Model registry¶

Compliance Info

Below we map the engineering practice to articles of the AI Act, which benefit from following the practice.

Art. 11(1) in conjunction with Annex IV (Technical Documentation), in particular:
- Annex IV(2)(a): Description of the methods used for development of the system
- Annex IV(2)(c): Description of the system and overall processing architecture
- Annex IV(3): Description of the data and model lifecycle management
- Annex IV(6): References to model versions can help in describing relevant changes to the system through its lifecycle
Art. 13, in particular:
- Art. 13(3)(b)(iv): Logging the model architecture and hyperparameters makes the system characteristics transparent
Art. 72 (Post-Market Monitoring by Providers): a model registry can be used to correlate post-market monitoring data with specific model versions

Motivation¶

After training and evaluation, the resulting machine learning models need to be stored for later use (e.g. for deployment in production environments). Frequently, multiple versions of a given model are trained in parallel to assess the influence of certain parameters on the quality of the model outputs.

This, together with the requirement for reproducibility in many AI projects, necessitates a solution for managing multiple versions of models side-by-side, that is also highly available, reliable, and can be queried efficiently for any specific version.

Model registries are designed to fulfill this need by providing a repository for storing and managing machine learning models, their metadata, and lineage. Advanced functionality can include the ability to manage the lifecycle of models, including versioning, deployment, and monitoring.

The model registry fills a crucial role as the bridge between the development and operational phases of the machine learning lifecycle. They API is typically provided to allow for easy integration with other tools and processes, such as continuous deployment pipelines, validation activities, and triggering of workflows in an orchestration system.

Implementation notes¶

Capabilities of a model registry can vary quite widely depending on how much of the stated responsibilities are handled by other tools in the practitioner's AI tool stack of choice.

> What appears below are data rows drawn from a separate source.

(** * The BizHawk bridge of mGBA (src/platform/bizhawk/bizinterface.c)

    A shallow embedding of the bridge's entry points and proofs of the
    properties its design document states about them.

    The bridge is glue code: it owns one aggregate [bizctx], and reaches the
    emulation engine, the virtual-file adapter, the audio ring buffer and the
    C allocator through calls.  Those collaborators are interfaces here
    (type classes); the bridge's own functions are transcribed statement by
    statement.

    The loader of the Qt front end (src/platform/qt/CoreManager.cpp), the
    second glue layer over the same engine, follows the bridge: its calls
    into Qt, the virtual-file layer and the core are recorded as events. *)

From Stdlib Require Import ZArith Lia.
From stdpp Require Import base numbers option list gmap strings.

(** ** C integers *)

Module CInt.

(** Conversion to a signed [bits]-wide integer (two's complement). *)
Definition sint (bits : Z) (z : Z) : Z :=
  ((z + 2 ^ (bits - 1)) mod 2 ^ bits - 2 ^ (bits - 1))%Z.

(** Conversion to [uint8_t]. *)
Definition uint8 (z : Z) : Z := Z.land z 255.

Definition int32 := sint 32.

Definition in_sint (bits : Z) (z : Z) : Prop :=
  (- 2 ^ (bits - 1) <= z < 2 ^ (bits - 1))%Z.

Definition is_uint8 (z : Z) : Prop := (0 <= z < 256)%Z.

End CInt.

(** ** Outcomes of a C call

    [Undefined] is what the C standard leaves undefined and the bridge does
    not guard: a null or out-of-bounds access.  [OutOfFuel] belongs to the
    model only: the bound given to a loop was reached before its guard
    failed. *)

Inductive result (A : Type) : Type :=
| Ok (a : A)
| Undefined
| OutOfFuel.

Arguments Ok {A} a.
Arguments Undefined {A}.
Arguments OutOfFuel {A}.

#[global] Instance result_ret : MRet result := λ A a, Ok a.
#[global] Instance result_bind : MBind result := λ A B f m,
  match m with
  | Ok a => f a
  | Undefined => Undefined
  | OutOfFuel => OutOfFuel
  end.

(** ** Byte buffers

    A buffer is the list of its bytes; its length is the size of the object
    in C.  Accesses outside it are undefined behaviour. *)

Abbreviation bytes := (list Z).

Definition load (buf : bytes) (i : nat) : result Z :=
  match buf !! i with
  | Some b => Ok b
  | None => Undefined
  end.

Definition store (buf : bytes) (i : nat) (v : Z) : result bytes :=
  if decide (i < length buf) then Ok (<[i := v]> buf) else Undefined.

(** [memcpy(dst, src, n)]: the first [n] bytes of [dst] are replaced by the
    first [n] bytes of [src]; [n] is a [size_t], so a negative C [int]
    converts to a size no object has. *)
Definition memcpy (dst src : bytes) (n : Z) : result bytes :=
  if decide (0 ≤ n ∧ n ≤ Z.of_nat (length src) ∧ n ≤ Z.of_nat (length dst))%Z
  then Ok (take (Z.to_nat n) src ++ drop (Z.to_nat n) dst)
  else Undefined.

(** [memset(dst, c, sizeof dst)] on a whole array. *)
Definition memset (dst : bytes) (c : Z) : bytes :=
  replicate (length dst) (CInt.uint8 c).

(** ** What the bridge takes from the engine's headers *)

(** The enumerators of [enum SavedataType] that [BizGetSaveRamSize]
    switches on. *)
Inductive SavedataType : Set :=
| SAVEDATA_AUTODETECT
| SAVEDATA_FORCE_NONE
| SAVEDATA_SRAM
| SAVEDATA_FLASH512
| SAVEDATA_FLASH1M
| SAVEDATA_EEPROM.

#[global] Instance SavedataType_eq_dec : EqDecision SavedataType.
Proof. solve_decision. Defined.

(** Modelled from the spec: the macros of gba/video.h, gba/memory.h and
    gba/gba.h, and the width the C library gives [time_t]; none of these
    headers is under src/, so the values are parameters.  The spec fixes only
    their relations ("fixed frame resolution", "4 bytes per pixel", "distinct
    fixed sizes", save buffer "sized to the largest supported cartridge save
    type"), which [PlatformOk] records.  The last two are the layout
    [BizLoad] relies on when it reads the game code out of the ROM:
    [offsetof(struct GBACartridge, id)] of gba/gba.h and
    [sizeof(override.id)] of gba/supervisor/overrides.h. *)
Class Platform : Type := {
  VIDEO_HORIZONTAL_PIXELS : Z;
  VIDEO_VERTICAL_PIXELS : Z;
  BYTES_PER_PIXEL : Z;
  SIZE_CART_FLASH1M : Z;
  SIZE_CART_FLASH512 : Z;
  SIZE_CART_EEPROM : Z;
  SIZE_CART_SRAM : Z;
  GBA_ARM7TDMI_FREQUENCY : Z;
  IDLE_LOOP_IGNORE : Z;
  time_t_bits : Z;
  CARTRIDGE_ID_OFFSET : nat;
  OVERRIDE_ID_SIZE : nat;
}.

Definition FRAME_BYTES `{Platform} : Z :=
  VIDEO_HORIZONTAL_PIXELS * VIDEO_VERTICAL_PIXELS * BYTES_PER_PIXEL.

Class PlatformOk `{Platform} : Prop := {
  frame_bytes_nonneg : (0 ≤ FRAME_BYTES)%Z;
  frame_bytes_groups : (16 | FRAME_BYTES)%Z;
  flash1m_pos : (0 < SIZE_CART_FLASH1M)%Z;
  flash512_pos : (0 < SIZE_CART_FLASH512)%Z;
  eeprom_pos : (0 < SIZE_CART_EEPROM)%Z;
  sram_pos : (0 < SIZE_CART_SRAM)%Z;
  flash512_fits : (SIZE_CART_FLASH512 ≤ SIZE_CART_FLASH1M)%Z;
  eeprom_fits : (SIZE_CART_EEPROM ≤ SIZE_CART_FLASH1M)%Z;
  sram_fits : (SIZE_CART_SRAM ≤ SIZE_CART_FLASH1M)%Z;
  sizes_distinct :
    NoDup [SIZE_CART_FLASH1M; SIZE_CART_FLASH512; SIZE_CART_EEPROM; SIZE_CART_SRAM];
  time_t_wide : (64 ≤ time_t_bits)%Z;
}.

(** The values mGBA's headers give on a 64-bit build: a 240x160 screen of
    32-bit pixels, 128 KiB / 64 KiB flash, 8 KiB EEPROM, 32 KiB SRAM, and the
    four-byte game code at offset 0xAC of the cartridge header. *)
Definition mgba_platform : Platform := {|
  VIDEO_HORIZONTAL_PIXELS := 240;
  VIDEO_VERTICAL_PIXELS := 160;
  BYTES_PER_PIXEL := 4;
  SIZE_CART_FLASH1M := 0x20000;
  SIZE_CART_FLASH512 := 0x10000;
  SIZE_CART_EEPROM := 0x2000;
  SIZE_CART_SRAM := 0x8000;
  GBA_ARM7TDMI_FREQUENCY := 0x1000000;
  IDLE_LOOP_IGNORE := -1;
  time_t_bits := 64;
  CARTRIDGE_ID_OFFSET := 0xAC;
  OVERRIDE_ID_SIZE := 4;
|}.

(** The peripheral accessors of the bridge, as the values a function pointer
    of a capability object can take. *)
Inductive hook : Set :=
| Hook_Dummy
| Hook_GetX
| Hook_GetY
| Hook_GetZ
| Hook_GetLight
| Hook_GetTime.

(** [struct GBARotationSource], [struct GBALuminanceSource] and
    [struct GBARTCSource]: tables of function pointers, null ([None]) in
    zeroed memory. *)
Record GBARotationSource : Set := {
  rot_sample : option hook;
  readTiltX : option hook;
  readTiltY : option hook;
  readGyroZ : option hook;
}.

Record GBALuminanceSource : Set := {
  luma_sample : option hook;
  readLuminance : option hook;
}.

Record GBARTCSource : Set := {
  rtc_sample : option hook;
  unixTime : option hook;
}.

(** What the engine gets when it calls through the three capability objects
    during a step: the result of each accessor. *)
Record Sensors : Type := {
  sens_tiltX : result Z;
  sens_tiltY : result Z;
  sens_gyroZ : result Z;
  sens_luminance : result Z;
  sens_unixTime : result Z;
}.

(** The only log handler the bridge installs. *)
Inductive log_handler : Set := logdebug.

(** ** The heap

    A ledger of what has been allocated and not yet released, keyed by
    address.  A pointer is an [option nat]; [None] is the null pointer. *)

(** The memory a virtual file made by [VFileFromMemory] views. *)
Inductive vf_backing : Set :=
| VfBios              (* [ctx->bios] *)
| VfRom (blk : nat)   (* the block [ctx->rom] points to *)
| VfSavedata.         (* [ctx->savedata] *)

Inductive block : Type :=
| BlkContext                  (* [calloc(1, sizeof(bizctx))] *)
| BlkBytes (data : bytes)     (* [malloc(length)] *)
| BlkVFile (mem : vf_backing) (* the wrapper [VFileFromMemory] returns *)
| BlkEngine.                  (* what the engine instance owns until [GBADestroy] *)

Abbreviation heap := (gmap nat block).

Inductive request : Set :=
| ReqContext          (* [calloc(1, sizeof(bizctx))] *)
| ReqBytes (n : Z).   (* [malloc(n)], with [n] as the C [int] passed *)

(** The C allocator decides whether a request is served.  Nothing is assumed
    about the decision. *)
Class Allocator : Type := {
  alloc_succeeds : heap → request → bool;
}.

Definition alloc (h : heap) (b : block) : nat * heap :=
  let p := fresh (dom h) in (p, <[p := b]> h).

Definition calloc_bizctx `{Allocator} (h : heap) : option nat * heap :=
  if alloc_succeeds h ReqContext
  then let '(p, h) := alloc h BlkContext in (Some p, h)
  else (None, h).

(** The new block's bytes are indeterminate in C; the bridge overwrites all
    of them before any read, so zeros stand for them. *)
Definition malloc `{Allocator} (h : heap) (n : Z) : option nat * heap :=
  if alloc_succeeds h (ReqBytes n)
  then let '(p, h) := alloc h (BlkBytes (replicate (Z.to_nat n) 0%Z)) in (Some p, h)
  else (None, h).

(** [free(p)]: nothing for a null pointer, undefined for a pointer that is
    not live. *)
Definition free (h : heap) (p : option nat) : result heap :=
  match p with
  | None => Ok h
  | Some a =>
      match h !! a with
      | Some _ => Ok (delete a h)
      | None => Undefined
      end
  end.

(** The bytes of a live [malloc]ed block. *)
Definition block_bytes (h : heap) (p : option nat) : result bytes :=
  match p with
  | None => Undefined
  | Some a =>
      match h !! a with
      | Some (BlkBytes data) => Ok data
      | _ => Undefined
      end
  end.

(** [memcpy(p, src, n)] into a [malloc]ed block. *)
Definition memcpy_block (h : heap) (p : option nat) (src : bytes) (n : Z) : result heap :=
  old ← block_bytes h p;
  new ← memcpy old src n;
  match p with
  | Some a => Ok (<[a := BlkBytes new]> h)
  | None => Undefined
  end.

(** Modelled from the spec: [VFileFromMemory] of the virtual-file adapter
    (util/vfs.h, not under src/), "memory-backed readable/writable/closable
    byte containers": it allocates a wrapper that references the bytes and
    does not own them.  The bridge never tests its result, so the wrapper's
    allocation is taken to succeed. *)
Definition VFileFromMemory (h : heap) (mem : vf_backing) : option nat * heap :=
  let '(p, h) := alloc h (BlkVFile mem) in (Some p, h).

(** Modelled from the spec: [vf->close(vf)] of the same adapter.  The call
    goes through the pointer, so a null [vf] is a null dereference; closing
    releases the wrapper and leaves the backing bytes alone ("virtual files
    must be closed before their backing buffers are freed, since they may
    reference rather than own the bytes"). *)
Definition VFile_close (h : heap) (vf : option nat) : result heap :=
  match vf with
  | None => Undefined
  | Some a =>
      match h !! a with
      | Some (BlkVFile _) => Ok (delete a h)
      | _ => Undefined
      end
  end.

(** ** The engine's state, as far as the bridge names it *)

(** The types of the engine that stay opaque, with the value each has in
    zeroed memory. *)
Class EngineTypes : Type := {
  ARMCore : Type;
  GBARest : Type;
  RendererRest : Type;
  blip_t : Type;
  GBACartridgeOverride : Type;
  ARMCore_zero : ARMCore;
  GBARest_zero : GBARest;
  RendererRest_zero : RendererRest;
  blip_null : blip_t;
  SavedataType_zero : SavedataType;
}.

Section State.
Context `{EngineTypes}.

(** [struct GBA]: the fields the bridge reads or writes, and the rest. *)
Record GBA : Type := {
  logLevel : Z;
  logHandler : option log_handler;
  idleOptimization : Z;
  realisticTiming : bool;
  rtcSource : bool;  (* points at [ctx->rtcsource] *)
  luminanceSource : bool;  (* points at [ctx->lumasource] *)
  rotationSource : bool;  (* points at [ctx->rotsource] *)
  keySource : option Z;  (* the [int] it points at *)
  video_frameCounter : Z;  (* [video.frameCounter] *)
  audio_left : blip_t;  (* [audio.left] *)
  audio_right : blip_t;  (* [audio.right] *)
  memory_savedata_type : SavedataType;  (* [memory.savedata.type] *)
  memory_rom : bytes;  (* what [memory.rom] points at *)
  gba_rest : GBARest;
}.

(** [struct GBAVideoSoftwareRenderer]. *)
Record GBAVideoSoftwareRenderer : Type := {
  outputBuffer : bool;  (* points at [ctx->vbuff] *)
  outputBufferStride : Z;
  renderer_rest : RendererRest;
}.

(** The three engine structs at the head of [bizctx]; they point at one
    another, and the engine reaches all of them from any one. *)
Record Machine : Type := {
  m_gba : GBA;
  m_cpu : ARMCore;
  m_renderer : GBAVideoSoftwareRenderer;
}.

(** What a CPU step can write: the machine, and through the pointers the
    bridge handed over the frame buffer and the save buffer. *)
Record Footprint : Type := {
  fp_machine : Machine;
  fp_vbuff : bytes;
  fp_savedata : bytes;
}.

(** [bizctx].  The unused [stream] member is left out; [this] and
    [engine_mem] are the two addresses C keeps outside the struct's own
    fields (the pointer to it, and the pointers inside [struct GBA]). *)
Record bizctx : Type := {
  this : nat;  (* the address [calloc] returned *)
  gba : GBA;
  cpu : ARMCore;
  renderer : GBAVideoSoftwareRenderer;
  vbuff : bytes;  (* [color_t vbuff[...]], as bytes *)
  rom : option nat;
  romvf : option nat;
  bios : bytes;  (* [char bios[16384]] *)
  biosvf : option nat;
  savedata : bytes;  (* [char savedata[SIZE_CART_FLASH1M]] *)
  sramvf : option nat;
  rotsource : GBARotationSource;
  rtcsource : GBARTCSource;
  lumasource : GBALuminanceSource;
  tiltx : Z;
  tilty : Z;
  tiltz : Z;
  time : Z;
  light : Z;
  engine_mem : option nat;  (* ledger entry of what the engine instance owns *)
}.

In the simplest case, a model registry can just be a local or remote storage bucket, that keeps track of model metadata and versions by indexing them and storing the information in a database or similar systems. If more responsibilities for the AI model lifecycle need to be handled, it is possible to use a tool that combines the storage of artifacts with their deployment, e.g. as a web application or a local assistant type of model.

In any case, the model registry should be able to store the model artifacts in a versioned manner, so that it is possible to retrieve any version of a model at any time.

Key Technologies¶

Since the task of versioning and storing models is tightly coupled to the tracking of metadata and metrics about the model training process, many experiment tracking) solutions come with a builtin model registry that allows for models resulting from an experiment run to be tracked.

Additionally, model registry functionality is commonly included in MLOps platforms, which are designed to cover the entire machine learning lifecycle (see the page on workflow orchestration).

Besides bespoke model registry solutions, models can also be stored in a suitable versioned data storage system or container registry (for containerized ML models), as long as the accompanying model metadata is stored in a way that allows for easy retrieval and traceability.